What about those third-party clients anyway? 🔗
The programming interface for this new feature has been published by Twitter already, but clients first need to integrate this new information into their clients and release updated versions before the functionality for both tweeting and reading alternative text becomes available. First clients are starting to appear that incorporate this new feature, and I will cover them below. I certainly hope that Chicken Nugget, EasyChirp, Tweetbot and whichever other clients will very soon include this new feature as well, to make the Twitter experience more accessible for their visually impaired users! I also hope that Instagram may include this when crossposting images to Twitter somehow, since this would make their images more accessible, too.
Tweetings 🔗
Tweetings is a powerful client for both iOS and Android, and the most recent versions (as of April 10th) include the new features for image descriptions. It needs to be enabled under Settings/Accessibility once. After that, image descriptions are spoien by VoiceOver with the image when you view a tweet’s details. To compose image descriptions, compose a tweet and add your images.

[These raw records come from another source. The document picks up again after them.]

(** On an object whose [remote_conn] attribute is bound (as [__init__]
    leaves it) and whose client closes without an exception, the failures
    of [connect] are translated.  A [socket.error] becomes a
    [NetmikoTimeoutException] whose message names the device type and
    host:port, or, when the text of [x] has [Name or service not known],
    is the DNS message.  An [SSHException] with [No existing session] in
    its text becomes a [NetmikoTimeoutException] that recommends a larger
    [conn_timeout]; any other [SSHException] is raised again as it is.  In
    each case [close] has run: the client is closed and the two attributes
    are removed. *)
Lemma SSHChannel_establish_connection_translates
    width height (w w1 : World SSHChannel.t) client conn x e2 e3 :
  SSHChannel._build_ssh_client false w = (Ok client, w1) ->
  SSHChannel.remote_conn (self w1) = Bound conn ->
  connect client (SSHChannel.ssh_params (self w1)) (env w1) = (Raise x, e2) ->
  SSHClient_close client e2 = (Ok tt, e3) ->
  let dev := SSHChannel.device_type (self w1) in
  let host := str_opt (hostname (SSHChannel.ssh_params (self w1))) in
  let port :=
    str_int (match port (SSHChannel.ssh_params (self w1)) with
             | Some p => p
             | None => 22%Z
             end) in
  let closed (w' : World SSHChannel.t) :=
    env w' = e3
    /\ SSHChannel.remote_conn (self w') = Missing
    /\ SSHChannel.remote_conn_pre (self w') = Missing in
  (is_socket_error x = true ->
   exists msg w',
     SSHChannel.establish_connection width height w
     = (Raise (NetmikoTimeoutException msg), w')
     /\ closed w'
     /\ contains (host ++ ":" ++ port) msg = true
     /\ if contains "Name or service not known" (str_exn x)
        then msg = SSHChannel.dns_failure_msg host port
             /\ contains "DNS failure" msg = true
        else contains dev msg = true)
  /\ (is_socket_error x = false ->
      is_SSHException x = true ->
      exists w',
        SSHChannel.establish_connection width height w
        = (if contains "No existing session" (str_exn x)
           then Raise (NetmikoTimeoutException SSHChannel.no_session_msg)
           else Raise x, w')
        /\ closed w'
        /\ contains "try increasing 'conn_timeout'" SSHChannel.no_session_msg
           = true).
Proof.
  intros Hbuild Hconn Hconnect Hclose dev host port closed.
  set (s1 := SSHChannel.set_remote_conn_pre (Bound client) (self w1)).
  assert (Hclosed :
            SSHChannel.close (mkWorld s1 e2 (logged w1))
            = (Ok tt,
               mkWorld (SSHChannel.set_remote_conn_pre Missing
                          (SSHChannel.set_remote_conn Missing s1))
                 e3 (logged w1))).
  { apply (@SSHChannel_close_bound (mkWorld s1 e2 (logged w1)) client conn);
      [reflexivity | exact Hconn | exact Hclose]. }
  pose proof (@SSHChannel_establish_connection_connect_raises
                width height _ _ _ _ _ Hbuild Hconnect) as Hrun.
  cbn zeta in Hrun. fold s1 dev host port in Hrun. rewrite Hclosed in Hrun.
  split.
  - intros Hsock. rewrite Hsock in Hrun.
    do 2 eexists. split; [exact Hrun|]. split; [repeat split|].
    destruct (contains "Name or service not known" (str_exn x)).
    + change (lstrip (SSHChannel.dns_failure_msg host port))
        with (SSHChannel.dns_failure_msg host port).
      split; [|split; reflexivity].
      unfold SSHChannel.dns_failure_msg.
      do 2 apply contains_app_r. apply contains_refl.
    + change (lstrip (SSHChannel.tcp_failed_msg dev host port))
        with (SSHChannel.tcp_failed_msg dev host port).
      unfold SSHChannel.tcp_failed_msg. split.
      * do 15 apply contains_app_r.
        replace (host ++ ":" ++ port ++ nl ++ nl)
          with ((host ++ ":" ++ port) ++ nl ++ nl)
          by (now rewrite !append_assoc).
        apply contains_app_l, contains_refl.
      * do 13 apply contains_app_r. apply contains_app_l, contains_refl.
  - intros Hnot Hssh. rewrite Hnot, Hssh in Hrun.
    eexists. split.
    { rewrite Hrun.
      destruct (contains "No existing session" (str_exn x)); reflexivity. }
    split; [repeat split | reflexivity].
Qed.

Then, tap the image thumbnail, and from the menu, choose the new option “Add Image Description”. Note that in version 2.20.1 and later, when VoiceOver is active, Tweetings asks for the image description right away when adding a photo. Since VoiceOver cannot see those image thumbnails in the Compose view, better add those descriptions right away! The Attachments screen where images appear in an accessible fashion doesn’t include an action to compose an image description. I notified the Tweetings authors of this problem.
Twitterrific 🔗
Twitterrific for iOS is a very popular client among visually impaired users because of its outstanding accessibility features. In version 5.14.3, the team added a lot of new accessibility features and updated existing ones to more modern standards. Twitterrific now supports both reading and composing image descriptions, and the best news is, without having to flip a setting! After the update, new images that come in with descriptions will have them read automatically after the “Attached Media” announcement. That announcement has been moved to before the tweet date, so it comes earlier and is now more relevant. Also, when you use VoiceOver rotor actions to open the media, the images now not only open in fullscreen view as before, but that description on the image or images is now read there as well.
For composing, after you’ve added an image, simply tap on it (double-tap for VoiceOver users). The expanded menu for the image now not only contains a Remove option, but a text field and a Done button to add an image description to the photo. After tweeting, it is available right away.
In conclusion 🔗
It is my sincere hope that many many sighted folks will make use of this feature in the Twitter and supporting third-party clients to post descriptions of the cool photos they’re taking. It would be ignorant to think that everything can be conveyed just by words. Photos are an integral part of our lives. But making those accessible to everyone with a proper description will only increase everyone’s reach and the fun we all share on this social media channel!